# What is being asked:
Count how many lines of the data below contain the string "clock"; the reply should be that number alone.

Records from a dataset

§ §

(** A content store with two query tabs, the second one active. *)
Definition two_tabs_state : State :=
  mkState empty_store
          (mkStore [NEW_QUERY_TAB_literal; NEW_QUERY_TAB_literal] 1) None ∅ []
          NEW_QUERY_TAB_literal [].

(** ** Statements about the operations *)

(** The cursor of the content store points at a tab whenever there is
    one. *)
Definition content_idx_in_range (s : State) : Prop :=
  tabs (contentStore s) ≠ [] →
  0 ≤ idx (contentStore s) < Z.of_nat (length (tabs (contentStore s))).

(** Running [op] in [s] keeps the cursor of the content store in range. *)
Definition preserves_content_idx (v : variant) (op : operation) (s : State)
  : Prop :=
  content_idx_in_range s →
  content_idx_in_range (state_of (run_operation v op s)).

(** What [setActiveContentQueryTabData(d)] does to the tab at position [i],
    given what the [key] of the active tab becomes: the active tab gets the
    data [d] and keeps its label and error, every other tab is the same. *)
Definition data_replaced_at (s : State) (d : QueryContentTabData)
    (new_key : ContentTab.t -> ContentComponentKeys)
    (i : nat) (t t' : ContentTab.t) : Prop :=
  if decide (Z.of_nat i = idx (contentStore s)) then
    ContentTab.data t' = QueryData d ∧
    ContentTab.label t' = ContentTab.label t ∧
    ContentTab.key t' = new_key t ∧
    ContentTab.error t' = ContentTab.error t
  else t' = t.
(** * update_groq.py: value normalisers, table extraction, aggregation and
      the raw-text merger, as a shallow embedding.

    Python [str] values are modelled as [string] (code points below 256,
    one [ascii] each).  A Python exception is a [Raise] result.  Python
    [dict]s are insertion-ordered association lists with unique keys. *)

From Stdlib Require Import Bool Arith ZArith List Ascii String Lia.
From Stdlib Require Import DecimalString.
Import ListNotations.
Open Scope string_scope.
(** * The API client of [04-projects/api-integration.ts]

    A shallow embedding of the [ApiClient] class: request execution with a
    timeout timer, the retry wrapper with exponential backoff, error
    classification, and the TTL cache keyed by request signature; and of
    the two services, [UserService] and [PostService], that wrap a client.

    Conventions of the embedding.
    - JavaScript numbers that the client handles (timeouts, retry counts,
      delays, TTLs, status codes, the clock, numbers in JSON values) are
      integers, [Z], taken in the range in which JavaScript holds and
      prints every integer exactly (below 2^53 in magnitude).
    - A value of type [any] that travels as a request body or as response
      data is a JSON value, [json]: what [JSON.parse] can return, with
      integers for numbers. [undefined] as a whole body is [None] of
      [option json]. Values that [JSON.stringify] drops, replaces or
      rejects -- [undefined] inside an object or an array, [NaN], a
      [BigInt], an object that contains itself -- are outside the
      embedding, and so is what the client does with them.
    - Strings are sequences of 8-bit code units.
    - Timers are those of Node.js: a delay from 1 to 2^31 - 1 is kept, any
      other delay is 1 ms ([timer_delay]), and a timer fires exactly when
      its delay has passed. Time passes while a [fetch] is pending and
      during a backoff wait, and at no other point of a call: reading the
      body of a response, which the client does after it has cancelled
      the abort timer, takes no time here.
    - The host environment is not part of the program. Its state, [World],
      holds the clock, the abort timer of the request in flight, and the
      trace of everything the client has asked of the host. The [fetch]
      primitive is a parameter, [transport], that decides from that state
      how each invocation ends and how long it takes. A transport that
      honours the abort signal, as the [fetch] of the platform does, is
      [signal_aware]: it rejects with an error named [AbortError] an
      attempt that is pending when the timer fires, and every attempt made
      after that; this is how a timeout reaches the client's code.
    - Every public operation runs to completion before the next one starts;
      [console.log] output is not recorded. *)

From Stdlib Require Import ZArith String Ascii List Lia Bool.
From Stdlib Require Import DecimalString DecimalZ.
From stdpp Require Import base gmap strings list option.
From Equations Require Import Equations.
Lemma startup_port_witness :
  Startup.listens (Startup.main Startup.sample_env
                     (fun _ => Startup.BoundToPort 4000)) = [JNum 4000]
  /\ last (Startup.main Startup.sample_env (fun _ => Startup.BoundToPort 4000))
          Startup.BootExit
     = Startup.BootLog "Service is up and running on port 4000.".
Proof.
  destruct (startup_port Startup.sample_env (fun _ => Startup.BoundToPort 4000)
              eq_refl eq_refl eq_refl) as (Hl & Hlog & _).
  split; [exact Hl | exact (Hlog 4000%Z ltac:(lia) eq_refl)].
Defined.
(* ===== verification/CString.v ===== *)
(** * CString: the string functions of the kernel

    [kernel/lib/string.c] (the C library has most of them again, one function or
    two per file, under [rlibc/string]).  Memory is a map from addresses to
    bytes: an address outside it is one the function must not touch.  Each loop
    takes fuel; the theorems give an amount that suffices. *)

From S2P Require Import Prelude.

Abbreviation mem := (gmap Z Z).

(** [*p] as [uint8_t], and as the signed [char] of GCC on i386. *)
Definition ld (m : mem) (a : Z) : res Z := deref (m !! a).
Definition ldc (m : mem) (a : Z) : res Z := let* b := ld m a in Ok (s8 b).

(** [*p = v] *)
Definition st (m : mem) (a v : Z) : res mem :=
  match m !! a with Some _ => Ok (<[a := u8 v]> m) | None => Fault end.

(** ** Memory blocks *)

(** Downwards from the last byte. *)
Fixpoint memset_loop (ptr value : Z) (num : nat) (m : mem) : res mem :=
  match num with
  | O => Ok m
  | S num => let* m := st m (ptr + Z.of_nat num) value in memset_loop ptr value num m
  end.

(** [num] is an [int]: nothing happens when it is negative. *)
Definition memset (ptr value num : Z) (m : mem) : res (Z * mem) :=
  let* m := memset_loop ptr value (Z.to_nat num) m in Ok (ptr, m).

Fixpoint memcpy_loop (dst src : Z) (num : nat) (m : mem) : res mem :=
  match num with
  | O => Ok m
  | S num =>
      let* b := ld m src in
      let* m := st m dst b in
      memcpy_loop (dst + 1) (src + 1) num m
  end.

Definition memcpy (dest source num : Z) (m : mem) : res (Z * mem) :=
  if num =? 0 then Ok (dest, m)
  else let* m := memcpy_loop dest source (Z.to_nat num) m in Ok (dest, m).

(** [while (num) { *dst-- = *src--; num--; }] *)
Fixpoint memmove_loop (dst src : Z) (num : nat) (m : mem) : res mem :=
  match num with
  | O => Ok m
  | S num =>
      let* b := ld m src in
      let* m := st m dst b in
      memmove_loop (dst - 1) (src - 1) num m
  end.

Definition memmove (dest source num : Z) (m : mem) : res (Z * mem) :=
  if num =? 0 then Ok (dest, m)
  else if dest <? source then memcpy dest source num m
  else
    let num := num - 1 in
    let* m := memmove_loop (dest + num) (source + num) (Z.to_nat num) m in
    Ok (dest, m).

Fixpoint memcmp_loop (ptr1 ptr2 : Z) (num : nat) (m : mem) : res Z :=
  match num with
  | O => Ok 0
  | S num =>
      let* a := ldc m ptr1 in
      let* b := ldc m ptr2 in
      if a <? b then Ok (-1) else if b <? a then Ok 1
      else memcmp_loop (ptr1 + 1) (ptr2 + 1) num m
  end.

Definition memcmp (ptr1 ptr2 num : Z) (m : mem) : res Z :=
  memcmp_loop ptr1 ptr2 (Z.to_nat num) m.

Fixpoint memchr_loop (ptr value : Z) (num : nat) (m : mem) : res Z :=
  match num with
  | O => Ok 0
  | S num =>
      let* a := ldc m ptr in
      if a =? value then Ok ptr else memchr_loop (ptr + 1) value num m
  end.

Definition memchr (ptr value num : Z) (m : mem) : res Z :=
  memchr_loop ptr value (Z.to_nat num) m.

(** ** Copying strings *)

(** The returned pointer is the moved one, at the terminator. *)
Fixpoint strcpy (fuel : nat) (dest source : Z) (m : mem) : res (Z * mem) :=
  match fuel with
  | O => Fuel
  | S fuel =>
      let* c := ld m source in
      if c =? 0 then let* m := st m dest c in Ok (dest, m)
      else let* m := st m dest c in strcpy fuel (dest + 1) (source + 1) m
  end.

Fixpoint strncpy_loop (dest source : Z) (num : nat) (m : mem) : res (Z * mem) :=
  match num with
  | O => Ok (dest, m)
  | S num =>
      let* c := ld m source in
      let* m := st m dest c in
      let* c := ld m (source + 1) in
      if c =? 0 then Ok (dest + 1, m)
      else strncpy_loop (dest + 1) (source + 1) num m
  end.

Definition strncpy (dest source num : Z) (m : mem) : res (Z * mem) :=
  strncpy_loop dest source (Z.to_nat num) m.

(** [while ( *start != '\0') start++] *)
Fixpoint find_end (fuel : nat) (start : Z) (m : mem) : res Z :=
  match fuel with
  | O => Fuel
  | S fuel =>
      let* c := ld m start in
      if c =? 0 then Ok start else find_end fuel (start + 1) m
  end.

(** [strcat] and [strncat] end with [start = '\0'], which clears the pointer and
    stores nothing. *)
Fixpoint strcat_loop (fuel : nat) (start source : Z) (m : mem) : res mem :=
  match fuel with
  | O => Fuel
  | S fuel =>
      let* c := ld m source in
      if c =? 0 then Ok m
      else let* m := st m start c in strcat_loop fuel (start + 1) (source + 1) m
  end.

Definition strcat (fuel : nat) (dest source : Z) (m : mem) : res (Z * mem) :=
  let* start := find_end fuel dest m in
  let* m := strcat_loop fuel start source m in
  Ok (dest, m).

Fixpoint strncat_loop (num : nat) (start source : Z) (m : mem) : res mem :=
  let* c := ld m source in
  if c =? 0 then Ok m
  else match num with
       | O => Ok m
       | S num =>
           let* m := st m start c in strncat_loop num (start + 1) (source + 1) m
       end.

Definition strncat (fuel : nat) (dest source num : Z) (m : mem) : res (Z * mem) :=
  let* start := find_end fuel dest m in
  let* m := strncat_loop (Z.to_nat num) start source m in
  Ok (dest, m).

(** ** Comparing strings *)
Fixpoint strlen_loop (fuel : nat) (str ret : Z) (m : mem) : res Z :=
  match fuel with
  | O => Fuel
  | S fuel =>
      let* c := ld m str in
      if c =? 0 then Ok ret else strlen_loop fuel (str + 1) (ret + 1) m
  end.

Definition strlen (fuel : nat) (str : Z) (m : mem) : res Z := strlen_loop fuel str 0 m.

Fixpoint strcmp_loop (fuel : nat) (str1 str2 : Z) (m : mem) : res Z :=
  match fuel with
  | O => Fuel
  | S fuel =>
      let* a := ldc m str1 in
      let* b := ldc m str2 in
      if a <? b then Ok (-1) else if b <? a then Ok 1
      else if a =? 0 then Ok 0
      else strcmp_loop fuel (str1 + 1) (str2 + 1) m
  end.

Definition strcmp (fuel : nat) (str1 str2 : Z) (m : mem) : res Z :=
  let* l1 := strlen fuel str1 m in
  let* l2 := strlen fuel str2 m in
  let diff := s32 (l1 - l2) in
  if negb (diff =? 0) then Ok diff else strcmp_loop fuel str1 str2 m.

Fixpoint strncmp_loop (num : nat) (len1 len2 str1 str2 : Z) (m : mem) : res Z :=
  match num with
  | O => Ok 0
  | S n =>
      if (len1 <? Z.of_nat num) && (len1 <? len2) then Ok (-1)
      else if (len2 <? Z.of_nat num) && (len2 <? len1) then Ok 1
      else
        let* a := ldc m str1 in
        let* b := ldc m str2 in
        if a <? b then Ok (-1) else if b <? a then Ok 1
        else if a =? 0 then Ok 0
        else strncmp_loop n (u32 (len1 - 1)) (u32 (len2 - 1)) (str1 + 1) (str2 + 1) m
  end.
(* ===== verification/Malloc.v ===== *)
(** * Malloc: the interface of the kernel heap to its clients

    What the file layer and the task table rely on.  [Kmalloc.kernel_malloc]
    implements it. *)

From S2P Require Import Prelude.

(** [m_rep m L]: the blocks handed out are those at the addresses [L].  [malloc]
    returns 0 when there is no memory. *)
Class Malloc := {
  mstate : Type;
  malloc : Z → mstate → res (Z * mstate);
  mfree : Z → mstate → res mstate;
  m_rep : mstate → gset Z → Prop;
  malloc_ok : ∀ n m L, m_rep m L → 0 < n ≤ 2 ^ 20 →
    ∃ p m', malloc n m = Ok (p, m') ∧
      ((p = 0 ∧ m_rep m' L) ∨ (0 < p ∧ p ∉ L ∧ m_rep m' ({[p]} ∪ L)));
  mfree_ok : ∀ p m L, m_rep m L → p ∈ L →
    ∃ m', mfree p m = Ok m' ∧ m_rep m' (L ∖ {[p]})
}.
(** A page table entry is written: every directory sees it where it has the
    table. *)
Lemma update_page_spec s pd d addr f p :
  mm_shape s → dirs s !! pd = Some d → aget (tables d) (dir_index addr) = Some p → p ≠ 0 →
  ∃ e t', entry_of s pd addr = Some e ∧
    update_page pd addr f s = Ok (with_tabs (<[p := t']> (tabs s)) s) ∧
    is_Some (tabs s !! p) ∧
    mm_shape (with_tabs (<[p := t']> (tabs s)) s) ∧
    ∀ pd2 a2, entry_of (with_tabs (<[p := t']> (tabs s)) s) pd2 a2
      = if decide (slot_of s pd2 a2 = Some (p, tab_index addr)) then Some (f e)
        else entry_of s pd2 a2.
Proof.
  intros Hs Hd Hp Hne.
  destruct (entry_total s pd d addr p Hs Hd Hp Hne) as (t & e & Et & Hlt & Ee & Een).
  exists e, (<[Z.to_nat (tab_index addr) := f e]> t). split; [done|].
  pose proof (tab_index_range addr) as Hr.
  assert (Es : aset t (tab_index addr) (f e)
    = Some (<[Z.to_nat (tab_index addr) := f e]> t)) by (apply aset_Some; rewrite Hlt; lia).
  split.
  { unfold update_page. rewrite Hd. cbn [deref rbind]. rewrite Hp. cbn [deref rbind].
    rewrite Et. cbn [deref rbind]. rewrite Ee. cbn [deref rbind]. by rewrite Es. }
  split; [by eexists|]. split.
  - apply (mm_shape_ext s); [done| | |done].
    + intros pd' d' Hd'. by destruct (Hs pd' d' Hd') as (_ & ? & _).
    + intros q u Hu Hlu. cbn [tabs with_tabs]. destruct (decide (p = q)) as [<-|].
      * rewrite lookup_insert_eq. eexists. split; [done|]. by rewrite length_insert.
      * rewrite lookup_insert_ne by done. by exists u.
  - intros pd2 a2. unfold entry_of, slot_of. cbn [dirs tabs with_tabs].
    destruct (dirs s !! pd2) as [d2|]; [|by rewrite decide_False by done].
    cbn [mbind option_bind].
    destruct (aget (tables d2) (dir_index a2)) as [p2|];
      [|by rewrite decide_False by done].
    cbn [mbind option_bind]. destruct (p2 =? 0); [by rewrite decide_False by done|].
    destruct (decide (p = p2)) as [<-|Hpn].
    + rewrite lookup_insert_eq, Et. cbn [mbind option_bind].
      rewrite aget_insert by (rewrite Hlt; lia).
      destruct (Z.eqb_spec (tab_index addr) (tab_index a2)) as [->|Hti].
      * by rewrite decide_True.
      * rewrite decide_False by congruence. done.
    + rewrite lookup_insert_ne by done. rewrite decide_False by congruence. done.
Qed.
(* ===== verification/Vm.v ===== *)
(** * Vm: the break of the kernel heap and of the user heap

    [kernel/src/mm/kvm.c] and [kernel/src/mm/uvm.c], on top of Paging.  The page
    allocator behind [page_map] is the interface [PageAlloc]. *)

From S2P Require Import Prelude Headers Paging.

(** [memset((void* )addr, 0, PAGE_SIZE)] on a page of the current address space. *)
Definition zero_page (addr : Z) (m : mm) : res mm :=
  let* f := page_frame addr m in
  Ok (with_ram (<[f := replicate (Z.to_nat PAGE_SIZE) 0]> (ram m)) m).

(** util.h, [round_up]. *)
Definition util_round_up (val divisor : Z) : Z :=
  if negb (Z.rem val divisor =? 0) then u32 (u32 (val + divisor) - Z.rem val divisor)
  else val.

(** What [sbrk] returns on failure: [(void* )-1]. *)
Definition PTR_FAIL : Z := 0xFFFFFFFF.

(** ** uvm.c: the fields of [cur_task] and the memory system *)
Record uvm := Uvm {
  uheap_begin : Z;
  uheap_end : Z;
  page_dir : Z;
  um : mm
}.

Definition with_um (m : mm) (u : uvm) : uvm :=
  Uvm (uheap_begin u) (uheap_end u) (page_dir u) m.
Definition with_uheap_end (e : Z) (u : uvm) : uvm :=
  Uvm (uheap_begin u) e (page_dir u) (um u).

(** kvm.c: its two statics. *)
Record kvm := Kvm { kheap_start : Z; kheap_size : Z; km : mm }.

§ §

# Answer to the problem:
2